Extracted records:
┌──

(** C20: [release_all_thread] frees a list of threads that can be joined one after the
    other: it ends, joins each once, removes and frees every node and nothing else.
    If a thread of the list was joined before, or is listed twice, it ends in a second
    join of that thread.  The lists of the program are of the second kind:
    [check_thread_exit] has joined all their threads, and releasing the list then faults
    unless it is empty. *)
Theorem release_all_thread_outcomes s head l ts :
  queue (queues s) head l → flagged s l ts →
  (if joinable s ts then
     ∃ s', release_all_thread head s = Ok (true, s') ∧ queue (queues s') head [] ∧
       finished s' = list_to_set ts ∪ finished s ∧ joined s' = list_to_set ts ∪ joined s ∧
       tdata s' = tdata s ∧
       (∀ p, p ∈ l → nodes s' !! p = None) ∧ (∀ p, p ∉ l → nodes s' !! p = nodes s !! p)
   else release_all_thread head s = Fault BadJoin) ∧
  match check_thread_exit head s with
  | Ok (_, s1) => release_all_thread head s1 = if bool_decide (l = []) then Ok (true, s1) else Fault BadJoin
  | Fault f => f = BadJoin ∧ joinable s ts = false
  end.
Proof.
  intros Hq Hf. split.
  - destruct (joinable s ts) eqn:Hj; [|by eapply release_all_twice].
    apply joinable_true in Hj as [Hnd Hj]. apply (release_all _ s head l ts); try done.
    by eapply queue_size.
  - rewrite (check_thread_exit_run s head l Hq). destruct (joinable s ts) eqn:Hj.
    + apply joinable_true in Hj as [Hnd Hj].
      rewrite (st_bind_step _ _ _ _ _ (run_check_ok s l ts Hf Hnd Hj)). cbn [mret st_ret].
      case_bool_decide as Hl.
      * subst l. by apply release_empty.
      * apply (release_all_twice _ head l ts); [done|by apply (flagged_ext s)|].
        destruct Hf as [|p t l ts _ _]; [done|]. apply not_true_iff_false.
        intros [_ H]%joinable_true. apply (H t); [by left|]. simpl. set_solver.
    + by rewrite (st_bind_fault _ _ _ _ (run_check_twice s l ts Hf Hj)).
Qed.

(** The flag of a node is the address of the thread's flag and not its value, so
    it is true from the start: the loop waits for the first connection to end
    before it accepts another, and with the second one it joins the first thread
    again, which is a fault. *)
Lemma second_connection_joins_twice s head ret ev1 ev2 evs :
  queue (queues s) head [] → accepted ret ev1 → accepted 0 ev2 →
  ev_exit ev1 = false → ev_exit ev2 = false → ev_node ev1 ≠ ev_node ev2 →
  (∃ s1, accept_iteration head ret ev1 s = Ok ((0, None), s1) ∧ ev_thread ev1 ∈ finished s1) ∧
  accept_loop head ret (ev1 :: ev2 :: evs) s = Fault BadJoin.
Proof.
  intros Hq H1 H2 He1 He2 Hn.
  destruct (accept_iteration_first s head ret ev1 Hq H1) as (q1 & Hi1 & Hq1 & Hf1).
  set (s1 := inserted ev1 q1 s) in *.
  split; [eexists; split; [exact Hi1|simpl; set_solver]|].
  cbn [accept_loop]. rewrite He1. rewrite (st_bind_step _ _ _ _ _ Hi1). cbv beta iota.
  cbn [accept_loop]. rewrite He2.
  destruct (accept_iteration_run (after_join [ev_thread ev1] s1) head 0 ev2 [ev_node ev1] H2 Hq1)
    as (q2 & Hq2 & Hr2); [set_solver|].
  apply st_bind_fault. rewrite Hr2. apply st_bind_fault.
  eapply (run_check_twice _ _ ([ev_thread ev1] ++ [ev_thread ev2])).
  - apply flagged_inserted; [|apply H2|set_solver]. by apply (flagged_ext s1).
  - apply not_true_iff_false. intros [Hnd Hj]%joinable_true.
    apply list.NoDup_cons in Hnd as [Hne _]. apply (Hj (ev_thread ev1)); [by left|].
    simpl. set_solver.
Qed.
(** What the main thread does with two connections. *)
Lemma two_connections_stop M l cs :
  conns_inv M l cs → (2 ≤ length l)%nat → (∀ code, m_pc M ≠ MDone code) →
  exec AMain M = Fault BadJoin ∨ ∃ t b u, (∀ t' a, m_ids M !! t' = Some a → t' = t ∧ a = b) ∧
    threads (m_sys M) !! b = Some (Sock u) ∧
    ((exec AMain M = Ok None ∧ s_pc u ≠ SDone) ∨
     (s_pc u = SDone ∧ ∃ M1, exec AMain M = Ok (Some M1) ∧ exec AMain M1 = Fault BadJoin)).
Proof.
  intros HI Hl Hd. pose proof (ci_shape _ _ _ HI) as Hs.
  inversion Hs as [| | |p t p' t' Hpc HE HJ|p t p' Hpc HE HJ|p t p' Hpc HE HJ|? ? ? ? ? Hpc];
    subst; try (simpl in Hl; lia); [left|right|left|by edestruct Hd].
  - apply (exec_walk_again M cs [] p t [(p', t')]); [done..|rewrite <-HJ; set_solver].
  - rewrite exec_main by done. unfold main_step. rewrite <-Hpc. destruct (join_waits_thread M _ cs t HI) as (b & u & Hb & Hu & Hw); [set_solver|rewrite <-HJ; set_solver|].
    exists t, b, u. split_and!; [|done|].
    { intros t' a Ha. assert (t' ∈ [(p, t); (p', t)].*2) as Ht by (apply (ci_ids _ _ _ HI); by eexists).
      simpl in Ht. assert (t' = t) as -> by set_solver. split; congruence. }
    unfold from_main. rewrite (walk_at M cs [] p t [(p', t)] HI).
    destruct (join_waits _ _ _) eqn:Hj.
    { left. split; [done|]. intros Hp. apply Hw in Hp. congruence. }
    right. split; [by apply Hw|]. rewrite <-HJ, decide_False by set_solver. eexists. split; [done|].
    apply (exec_walk_again _ cs [(p, t)] p' t []); [|done|simpl; set_solver].
    apply (conns_inv_joined M); try done; [set_solver|rewrite <-HJ; set_solver|].
    rewrite <-HJ, (right_id_L ∅ _). apply sh_again.
  - apply (exec_walk_again M cs [(p, t)] p' t []); [done..|rewrite <-HJ; set_solver].
Qed.
(** the state of the loop of [get_ranks] after the tuples [pre]: every
    rank handed out lies between 1 and [rank], the ranks order the tuples
    as their values do, and [rank] is the rank of the largest value
    [prev_value] *)
Lemma get_ranks_loop (n : nat) :
  forall (rest pre : list (Q * nat)) (ranks : list Z) (rank : Z) (prev : Q),
    StronglySorted (fun a b : Q * nat => fst a <= fst b) rest ->
    Forall (fun t => prev <= fst t) rest ->
    NoDup (map snd (pre ++ rest)) ->
    Forall (fun t : Q * nat => (snd t < n)%nat) (pre ++ rest) ->
    length ranks = n ->
    (1 <= rank <= Z.of_nat (length pre))%Z ->
    (forall t, In t pre ->
       fst t <= prev
       /\ (1 <= zget ranks (snd t) <= rank)%Z
       /\ (fst t < prev <-> (zget ranks (snd t) < rank)%Z)) ->
    (forall t1 t2, In t1 pre -> In t2 pre ->
       (fst t1 < fst t2 <-> (zget ranks (snd t1) < zget ranks (snd t2))%Z)) ->
    let ranks' :=
      fst (fst (fold_left
                  (fun (acc : list Z * Z * Q) (t : Q * nat) =>
                     let '(ranks, rank, prev_value) := acc in
                     let current_value := fst t in
                     if Qeq_bool prev_value current_value
                     then (vset ranks (snd t) rank, rank, current_value)
                     else (vset ranks (snd t) (rank + 1)%Z, (rank + 1)%Z,
                           current_value))
                  rest (ranks, rank, prev))) in
    length ranks' = n
    /\ (forall t, In t (pre ++ rest) ->
          (1 <= zget ranks' (snd t) <= Z.of_nat (length (pre ++ rest)))%Z)
    /\ (forall t1 t2, In t1 (pre ++ rest) -> In t2 (pre ++ rest) ->
          (fst t1 < fst t2 <-> (zget ranks' (snd t1) < zget ranks' (snd t2))%Z)).
Proof.
  induction rest as [|t rest IH];
    intros pre ranks rank prev Hs Hge Hnd Hlt HL Hr Hpre Hord; cbn zeta.
  - cbn [fold_left fst]. rewrite app_nil_r. split; [exact HL|]. split.
    + intros t Ht. destruct (Hpre t Ht) as (_ & H & _). lia.
    + exact Hord.
  - cbn [fold_left]. cbv zeta.
    apply StronglySorted_inv in Hs. destruct Hs as [Hs' Hfirst].
    pose proof (Forall_inv Hge) as Hpt. apply Forall_inv_tail in Hge.
    rename Hge into Hge'.
    assert (Hnew : ~ In (snd t) (map snd pre)).
    { rewrite map_app in Hnd. cbn [map] in Hnd.
      apply NoDup_remove_2 in Hnd. intros K. apply Hnd.
      apply in_or_app. left. exact K. }
    assert (Hidx : (snd t < n)%nat).
    { rewrite Forall_forall in Hlt. apply Hlt. apply in_or_app. right.
      left. reflexivity. }
    assert (Hkeep : forall (x : Z) (t1 : Q * nat), In t1 pre ->
              zget (vset ranks (snd t) x) (snd t1) = zget ranks (snd t1)).
    { intros x t1 H1. apply zget_vset_neq. intros K. apply Hnew.
      rewrite K. apply in_map. exact H1. }
    assert (Hset : forall x : Z, zget (vset ranks (snd t) x) (snd t) = x).
    { intros x. apply zget_vset_eq. lia. }
    replace (pre ++ t :: rest) with ((pre ++ [t]) ++ rest) in *
      by (rewrite <- app_assoc; reflexivity).
    destruct (Qeq_bool prev (fst t)) eqn:T.
    + apply Qeq_bool_iff in T.
      apply (IH (pre ++ [t]) (vset ranks (snd t) rank) rank (fst t));
        try assumption.
      * rewrite length_vset. exact HL.
      * rewrite length_app. cbn [length]. lia.
      * intros t1 H1. apply in_app_or in H1. destruct H1 as [H1|[<-|[]]].
        -- rewrite Hkeep by exact H1. destruct (Hpre t1 H1) as (A & B & C).
           split; [lra|]. split; [exact B|]. rewrite <- T. exact C.
        -- rewrite Hset. split; [lra|]. split; [lia|]. split; intros; [lra|lia].
      * intros t1 t2 H1 H2. apply in_app_or in H1, H2.
        destruct H1 as [H1|[<-|[]]], H2 as [H2|[<-|[]]].
        -- rewrite (Hkeep _ _ H1), (Hkeep _ _ H2). apply Hord; assumption.
        -- rewrite (Hkeep _ _ H1), Hset.
           destruct (Hpre t1 H1) as (A & B & C). rewrite <- T. exact C.
        -- rewrite (Hkeep _ _ H2), Hset.
           destruct (Hpre t2 H2) as (A & B & C). split; intros; [lra|lia].
        -- rewrite Hset. split; intros; [lra|lia].
    + assert (Hlt' : prev < fst t).
      { destruct (Qlt_le_dec prev (fst t)) as [L|L]; [exact L|].
        assert (E : prev == fst t) by (apply Qle_antisym; assumption).
        apply Qeq_bool_iff in E. congruence. }
      apply (IH (pre ++ [t]) (vset ranks (snd t) (rank + 1)%Z) (rank + 1)%Z
                (fst t)); try assumption.
      * rewrite length_vset. exact HL.
      * rewrite length_app. cbn [length]. lia.
      * intros t1 H1. apply in_app_or in H1. destruct H1 as [H1|[<-|[]]].
        -- rewrite Hkeep by exact H1. destruct (Hpre t1 H1) as (A & B & C).
           split; [lra|]. split; [lia|]. split; intros; [lia|lra].
        -- rewrite Hset. split; [lra|]. split; [lia|]. split; intros; [lra|lia].
      * intros t1 t2 H1 H2. apply in_app_or in H1, H2.
        destruct H1 as [H1|[<-|[]]], H2 as [H2|[<-|[]]].
        -- rewrite (Hkeep _ _ H1), (Hkeep _ _ H2). apply Hord; assumption.
        -- rewrite (Hkeep _ _ H1), Hset.
           destruct (Hpre t1 H1) as (A & B & C). split; intros; [lia|lra].
        -- rewrite (Hkeep _ _ H2), Hset.
           destruct (Hpre t2 H2) as (A & B & C). split; intros; [lra|lia].
        -- rewrite Hset. split; intros; [lra|lia].
Qed.
(** ** Transfers *)

(** X2: [ft245r_fill] asks the transport for exactly [rx.pending] bytes.
    When the transport reports an error the result is -1 and the driver's
    state is as before; when it delivers [nread] bytes, the result is
    [nread], [rx.pending] drops by [nread] and the bytes are appended to
    the ring in the order received. *)
Theorem fill_outcomes {T} {tr : FtdiTransport T} (w : world T)
        (nread : Z) (raw : list Z) (d' : T) :
  ftdi_read_data (dev w) (rx_pending (drv w)) = ((nread, raw), d') ->
  (nread < 0 ->
   exists w', ft245r_fill w = (Ret (-1), w') /\ drv w' = drv w /\ dev w' = d')
  /\ (0 <= nread -> ring_ok (drv w) ->
      rx_len (drv w) + nread <= FT245R_BUFSIZE ->
      exists w',
        ft245r_fill w = (Ret nread, w')
        /\ dev w' = d'
        /\ rx_pending (drv w') = rx_pending (drv w) - nread
        /\ ring_ok (drv w')
        /\ fst (rx_buf_gets (Z.to_nat (rx_len (drv w')) ) (drv w'))
           = fst (rx_buf_gets (Z.to_nat (rx_len (drv w))) (drv w))
             ++ byte_list (cells raw nread)
        /\ tx_len (drv w') = tx_len (drv w)
        /\ rx_discard (drv w') = rx_discard (drv w)).
Proof.
  intros E. destruct (fill_spec w nread raw d' E) as [Hneg Hpos]. split.
  - intros Hn. eexists. split; [ apply Hneg; exact Hn | ].
    split; reflexivity.
  - intros Hn Hok Hroom.
    destruct (Hpos Hn Hok Hroom) as (w' & E' & Hd & Hp & Hok' & Hc & Hfo).
    exists w'. split; [ exact E' | ]. split; [ exact Hd | ].
    split; [ exact Hp | ]. split; [ exact Hok' | ].
    destruct Hfo as (_ & Htl & _ & Hdi).
    split; [ | split; assumption ].
    assert (H0 : 0 <= rx_len (drv w)) by (destruct Hok as (_ & _ & ? & _); lia).
    assert (H1 : 0 <= rx_len (drv w')) by (destruct Hok' as (_ & _ & ? & _); lia).
    destruct (rx_buf_gets_spec (Z.to_nat (rx_len (drv w'))) (drv w') Hok')
      as (Hg & _); [ lia | ].
    destruct (rx_buf_gets_spec (Z.to_nat (rx_len (drv w))) (drv w) Hok)
      as (Hg0 & _); [ lia | ].
    rewrite Hg, Hg0, Hc, !firstn_all2.
    + rewrite byte_list_app, byte_list_idem. reflexivity.
    + rewrite ring_contents_length. lia.
    + rewrite <- Hc, ring_contents_length. lia.
Qed.

Lemma fill_outcomes_witness :
  let w := mkWorld (set_pending pdata0 2) (mkBitbang 0 [7; 8]) [] [] in
  exists w',
    @ft245r_fill bitbang echo_device w = (Ret 2, w')
    /\ dev w' = mkBitbang 0 []
    /\ rx_pending (drv w') = rx_pending (drv w) - 2
    /\ ring_ok (drv w')
    /\ fst (rx_buf_gets (Z.to_nat (rx_len (drv w'))) (drv w'))
       = fst (rx_buf_gets (Z.to_nat (rx_len (drv w))) (drv w))
         ++ byte_list (cells [7; 8] 2)
    /\ tx_len (drv w') = tx_len (drv w)
    /\ rx_discard (drv w') = rx_discard (drv w).
Proof.
  intros w.
  assert (E : @ftdi_read_data bitbang echo_device (dev w) (rx_pending (drv w))
              = ((2, [7; 8]), mkBitbang 0 [])) by reflexivity.
  assert (Hok : ring_ok (drv w)).
  { unfold ring_ok, w, pdata0, FT245R_BUFSIZE.
    cbn [drv rx_buf rx_rd rx_len rx_wr set_pending]. rewrite repeat_length.
    split; [ reflexivity | ]. split; [ lia | ]. split; [ lia | reflexivity ]. }
  assert (Hroom : rx_len (drv w) + 2 <= FT245R_BUFSIZE)
    by (vm_compute; discriminate).
  assert (Hpos : 0 <= 2) by lia.
  exact (proj2 (fill_outcomes w 2 [7; 8] (mkBitbang 0 []) E) Hpos Hok Hroom).
Defined.

(** X3: on a transport that completes every transfer, [ft245r_flush]
    returns 0 and hands the transport exactly the staged bytes
    [tx.buf[0 .. tx.len-1]], in order, however they are split into writes.
    It does not reset [tx.len] or touch [tx.buf]: a caller that flushes
    again without resetting sends the same bytes again. *)
Theorem flush_writes_staged {T} {tr : FtdiTransport T} (fuel : nat)
        (w : world T) :
  cooperative tr -> (128 <= fuel)%nat ->
  fifo_inv w -> 0 <= tx_len (drv w) <= FT245R_MIN_FIFO_SIZE ->
  0 <= rx_len (drv w) ->
  exists w',
    ft245r_flush fuel w = (Ret 0, w')
    /\ wire_bytes (since w w') = staged (drv w)
    /\ tx_len (drv w') = tx_len (drv w)
    /\ tx_buf (drv w') = tx_buf (drv w)
    /\ (exists w'',
          ft245r_flush fuel w' = (Ret 0, w'')
          /\ wire_bytes (since w w'') = staged (drv w) ++ staged (drv w)).
Proof.
  intros coop enough Hinv Htx Hrx.
  pose proof (flush_events coop fuel enough) as Hstep.
  destruct (Hstep w Hinv Htx Hrx) as (w' & evs & E & Hev & Hw & Hi' & Hfo & Hr').
  pose proof Hfo as (_ & Htl & Htb & _).
  exists w'. split; [ exact E | ].
  split; [ rewrite (since_app w w' evs Hev); exact Hw | ].
  split; [ exact Htl | ]. split; [ exact Htb | ].
  destruct (Hstep w' Hi') as (w'' & evs' & E' & Hev' & Hw' & _); [ lia | exact Hr' | ].
  exists w''. split; [ exact E' | ].
  rewrite (since_app w w'' (evs ++ evs')).
  - rewrite wire_bytes_app, Hw, Hw'. unfold staged. rewrite Htl, Htb. reflexivity.
  - rewrite Hev', Hev, app_assoc. reflexivity.
Qed.

Lemma flush_writes_staged_witness :
  let w := mkWorld (set_tx pdata0 3 [10; 20; 30]) idle [] [] in
  exists w',
    @ft245r_flush bitbang echo_device 128 w = (Ret 0, w')
    /\ wire_bytes (since w w') = staged (drv w)
    /\ tx_len (drv w') = tx_len (drv w)
    /\ tx_buf (drv w') = tx_buf (drv w)
    /\ (exists w'',
          @ft245r_flush bitbang echo_device 128 w' = (Ret 0, w'')
          /\ wire_bytes (since w w'') = staged (drv w) ++ staged (drv w)).
Proof.
  intros w.
  assert (Hinv : fifo_inv w).
  { unfold fifo_inv, w, FT245R_MIN_FIFO_SIZE. cbn [drv trace rx_pending set_tx pdata0].
    split; [ lia | constructor ]. }
  apply (@flush_writes_staged bitbang echo_device 128 w
           (eager_cooperative (loopback default_pins)));
    [ lia | exact Hinv | vm_compute; split; discriminate | vm_compute; discriminate ].
Defined.

(** X4: a write that the transport does not take in full ends
    [ft245r_flush] with -1 after that one write, of as many staged bytes
    as the device FIFO has room for: nothing more is written, [rx.pending]
    is not raised and the staged bytes stay staged. *)
Theorem flush_short_write_fails {T} {tr : FtdiTransport T} (fuel : nat)
        (w : world T) :
  short_writes tr -> (1 <= fuel)%nat ->
  0 < tx_len (drv w) -> 0 <= rx_pending (drv w) < FT245R_MIN_FIFO_SIZE ->
  let avail := Z.min (tx_len (drv w))
                     (FT245R_MIN_FIFO_SIZE - rx_pending (drv w)) in
  exists w' rv,
    ft245r_flush fuel w = (Ret (-1), w')
    /\ drv w' = drv w
    /\ rv <> avail
    /\ since w w'
       = [EvWrite (rx_pending (drv w)) (slice (tx_buf (drv w)) 0 avail) avail rv].
Proof.
  intros Hshort Hfuel Htx Hp avail.
  pose proof (flush_short_write fuel w Hshort Hfuel Htx Hp) as E.
  cbn zeta in E. fold avail in E.
  eexists _, _. split; [ exact E | ].
  cbn [drv]. split; [ reflexivity | ].
  split; [ apply Hshort; subst avail; lia | ].
  apply since_app. reflexivity.
Qed.

Lemma flush_short_write_fails_witness :
  let w := mkWorld (set_tx pdata0 3 (tx_buf pdata0)) tt [] [] in
  exists w' rv,
    @ft245r_flush unit failing_transport 1 w = (Ret (-1), w')
    /\ drv w' = drv w
    /\ rv <> 3
    /\ since w w' = [EvWrite 0 [0; 0; 0] 3 rv].
Proof.
  intros w.
  assert (Hs : short_writes failing_transport).
  { intros d data size Hsz. cbn [ftdi_write_data failing_transport fst]. lia. }
  apply (@flush_short_write_fails unit failing_transport 1 w Hs);
    [ lia | vm_compute; reflexivity | vm_compute; split; [ discriminate | reflexivity ] ].
Defined.

(** X5: on a transport that completes every transfer, [ft245r_send2]
    returns 0 and no byte is lost, repeated or reordered across the
    flushes it triggers: what the transport has been handed since the call,
    followed by what is still staged, is what was staged before followed by
    the bytes of [buf].  Fewer than [FT245R_MIN_FIFO_SIZE] bytes stay
    staged, and [rx.discard] is raised by the length of [buf] exactly when
    the echoes are to be dropped. *)
Theorem send2_in_order {T} {tr : FtdiTransport T} (fuel : nat)
        (buf : list Z) (discard_rx_data : bool) (w : world T) :
  cooperative tr -> (128 <= fuel)%nat -> ready w -> tx_ok (drv w) ->
  exists w',
    ft245r_send2 fuel buf discard_rx_data w = (Ret 0, w')
    /\ wire_bytes (since w w') ++ staged (drv w')
       = staged (drv w) ++ byte_list buf
    /\ 0 <= tx_len (drv w') < FT245R_MIN_FIFO_SIZE
    /\ rx_discard (drv w')
       = rx_discard (drv w)
         + (if discard_rx_data then Z.of_nat (length buf) else 0).
Proof.
  intros coop enough Hr Hok.
  destruct (send2_outbound coop fuel enough buf discard_rx_data w Hr Hok)
    as (w' & E & Hr' & _ & Hby & Hout & Hd & _).
  exists w'. split; [ exact E | ].
  destruct Hby as (_ & _ & _ & _ & _ & (evs & Hev & _)).
  split.
  - rewrite (since_app w w' evs Hev).
    unfold outbound in Hout. rewrite Hev, wire_bytes_app, <- !app_assoc in Hout.
    apply app_inv_head in Hout. exact Hout.
  - split; [ exact (proj1 (proj2 Hr')) | exact Hd ].
Qed.

Lemma send2_in_order_witness :
  let w := world0 idle [] in
  exists w',
    @ft245r_send2 bitbang echo_device 128 [1; 2; 3] true w = (Ret 0, w')
    /\ wire_bytes (since w w') ++ staged (drv w')
       = staged (drv w) ++ byte_list [1; 2; 3]
    /\ 0 <= tx_len (drv w') < FT245R_MIN_FIFO_SIZE
    /\ rx_discard (drv w') = rx_discard (drv w) + 3.
Proof.
  intros w.
  apply (@send2_in_order bitbang echo_device 128 [1; 2; 3] true w
           (eager_cooperative (loopback default_pins)));
    [ lia | exact (proj1 (world0_settled idle [])) | reflexivity ].
Defined.

(** X6: [ft245r_send2] returns 0 even when every read and write of the
    transport fails: the bytes of a failed flush are dropped without a
    trace in [rx.pending], while [rx.discard] has been raised for them. *)
Theorem send2_swallows_errors {T} {tr : FtdiTransport T} (fuel : nat)
        (buf : list Z) (discard_rx_data : bool) (w : world T) :
  faulty tr -> (1 <= fuel)%nat ->
  exists w',
    ft245r_send2 fuel buf discard_rx_data w = (Ret 0, w')
    /\ rx_pending (drv w') = rx_pending (drv w)
    /\ rx_len (drv w') = rx_len (drv w)
    /\ rx_discard (drv w')
       = rx_discard (drv w)
         + (if discard_rx_data then Z.of_nat (length buf) else 0).
Proof.
  intros bad some_fuel.
  exact (send2_faulty_drv bad fuel some_fuel buf discard_rx_data w).
Qed.

Lemma send2_swallows_errors_witness :
  let w := world0 tt [] in
  exists w',
    @ft245r_send2 unit failing_transport 1 (repeat 5 200) true w = (Ret 0, w')
    /\ rx_pending (drv w') = rx_pending (drv w)
    /\ rx_len (drv w') = rx_len (drv w)
    /\ rx_discard (drv w') = rx_discard (drv w) + Z.of_nat (length (repeat 5 200)).
Proof.
  intros w.
  apply (@send2_swallows_errors unit failing_transport 1 (repeat 5 200) true w
           failing_faulty).
  lia.
Defined.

└──

WHAT THE EXERCISE ASKS: The lines above that hold the word "trace" are the ones to copy.

SOLVED PROBLEM:
  { unfold fifo_inv, w, FT245R_MIN_FIFO_SIZE. cbn [drv trace rx_pending set_tx pdata0].
    trace in [rx.pending], while [rx.discard] has been raised for them. *)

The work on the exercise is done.